Another question is whether the edit history of the entries can be preserved. For some data set the edit history goes back to 2004.
I hope someone can give me hints on these questions.
Best wishes Jesper
Hi,
I can't speak to the wikibase capabilities directly, but QS via API will always take a bit of time.
One could adapt my Rust core of QuickStatements [1], which also comes with an (experimental but quite advanced) QS syntax parser, generate the JSON for each item, and manually insert it into the `page` table. Parsing and JSON generation would be very fast, and the data addition could be bulk SQL (eg, INSERT thousands of VALUE sets in one command).
Then you'd have to run the metadata update script that comes with MediaWiki/wikibase to get all the links etc. correct and updated. Probably something similar for the SPARQL. And some minor tweaks in the database I guess.

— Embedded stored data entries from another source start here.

(** A float that is not negative is printed as digits, a point and
    digits. *)
Lemma str_float_digits (x : Q) :
  0 <= Qnum x ->
  exists a b, str_float x = a ++ String "." b
              /\ only_digits a = true /\ a <> EmptyString
              /\ only_digits b = true /\ b <> EmptyString.
Proof.
  intros H. unfold str_float.
  destruct (Z.ltb_spec (Qnum x) 0); [lia|].
  change (EmptyString ++ ?y) with y.
  exists (str_int (Z.abs (Qnum x) / Z.pos (Qden x))).
  exists (match frac_digits 17 (Z.abs (Qnum x) mod Z.pos (Qden x)) (Z.pos (Qden x)) with
          | EmptyString => "0"
          | String c f => String c f
          end).
  split; [|split; [|split; [|split]]].
  - destruct (frac_digits 17 _ _); reflexivity.
  - apply str_int_only_digits. apply Z.div_pos; lia.
  - apply str_int_only_digits. apply Z.div_pos; lia.
  - pose proof (frac_digits_only_digits 17 (Z.abs (Qnum x) mod Z.pos (Qden x))
                  (Z.pos (Qden x))) as F.
    destruct (frac_digits 17 _ _); [reflexivity|]. apply F. apply Z.mod_pos_bound. lia.
  - destruct (frac_digits 17 _ _); discriminate.
Qed.

Lemma drop_app (k : nat) (w rest : string) :
  (k <= String.length w)%nat -> drop k (w ++ rest) = drop k w ++ rest.
Proof.
  revert w. induction k as [|k IH]; intros w H; [destruct w; reflexivity|].
  destruct w as [|c w]; [simpl in H; lia|].
  cbn [drop String.append]. apply IH. simpl in H. lia.
Qed.

Lemma mentions_drop (c : ascii) (k : nat) (w : string) :
  mentions c w = false -> mentions c (drop k w) = false.
Proof.
  revert w. induction k as [|k IH]; intros w H; [destruct w; exact H|].
  destruct w as [|d w]; [reflexivity|].
  cbn [mentions] in H. apply orb_false_elim in H. cbn [drop]. apply IH. tauto.
Qed.

(** After the digits at the head of a text without a percent sign, up
    to a point, there is no percent sign. *)
Lemma span_digits_stop (x y : string) :
  mentions "%" x = false ->
  match snd (span_digits (x ++ String "." y)) with
  | String p _ => Ascii.eqb p "%" = false
  | EmptyString => True
  end.
Proof.
  induction x as [|c x IH]; intros H.
  - reflexivity.
  - cbn [mentions] in H. apply orb_false_elim in H. destruct H as [H1 H2].
    change (String c x ++ String "." y) with (String c (x ++ String "." y)).
    cbn [span_digits]. destruct (is_digit c).
    + specialize (IH H2). destruct (span_digits (x ++ String "." y)) as [d r]. exact IH.
    + cbn [snd]. exact H1.
Qed.

Lemma match_percent_with_none (k : nat) (w y : string) :
  mentions "%" w = false -> (k < String.length w)%nat ->
  match_percent_with k (w ++ String "." y) = None.
Proof.
  intros H L. unfold match_percent_with.
  rewrite drop_app by lia.
  destruct (drop k w) as [|c x] eqn:E.
  - exfalso. clear -E L. revert w E L. induction k as [|k IH]; intros w E L.
    + destruct w; [simpl in L; lia | discriminate].
    + destruct w as [|d w]; [simpl in L; lia|]. cbn [drop] in E.
      apply (IH w E). simpl in L. lia.
  - change (String c x ++ String "." y) with (String c (x ++ String "." y)).
    cbv beta iota. destruct (Ascii.eqb c newline); [reflexivity|].
    assert (Hx : mentions "%" x = false).
    { pose proof (mentions_drop "%" k w H) as M. rewrite E in M.
      cbn [mentions] in M. apply orb_false_elim in M. tauto. }
    pose proof (span_digits_stop x y Hx) as S.
    destruct (span_digits (x ++ String "." y)) as [[|d ds] [|p r]]; try reflexivity.
    cbn [snd] in S. rewrite S. reflexivity.
Qed.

Caveat: It would take a bit of fiddling to adapt the Rust QS to this. Might be worth it as a general solution though, if people would be interested in this.
Cheers, Magnus
[1] https://github.com/magnusmanske/petscan_rs
On Sun, Apr 12, 2020 at 6:18 AM Dr. Jesper Zedlitz jesper@zedlitz.de wrote:
Hopefully this is the right mailing list for my topic.
The German Verein für Computergenealogie is the largest genealogical society in Germany with more than 3,700 members. We are currently considering whether Wikibase is a suitable system for us. Most interesting is the use for our *propographical data*.
Prosopographical data can be divided into three classes:
a) well-known and well-studied personalities, typically authors b) lesser-known but well-studied personalities that can be clearly and easily identified in historical sources c) persons whose identifiability in various sources (such as church records, civil record, city directory) has to be established using (mostly manual) record linkage
Data from (a) can be found in the GND of the German National Libarary. For data from class (b) systems such as FactGrid exists. The Verein für Computergenealogie mostly works with data from class (c). We have a huge amount of that kind of data, more than 40 million records. Currently it is stored in several MySQL and MongoDB databases.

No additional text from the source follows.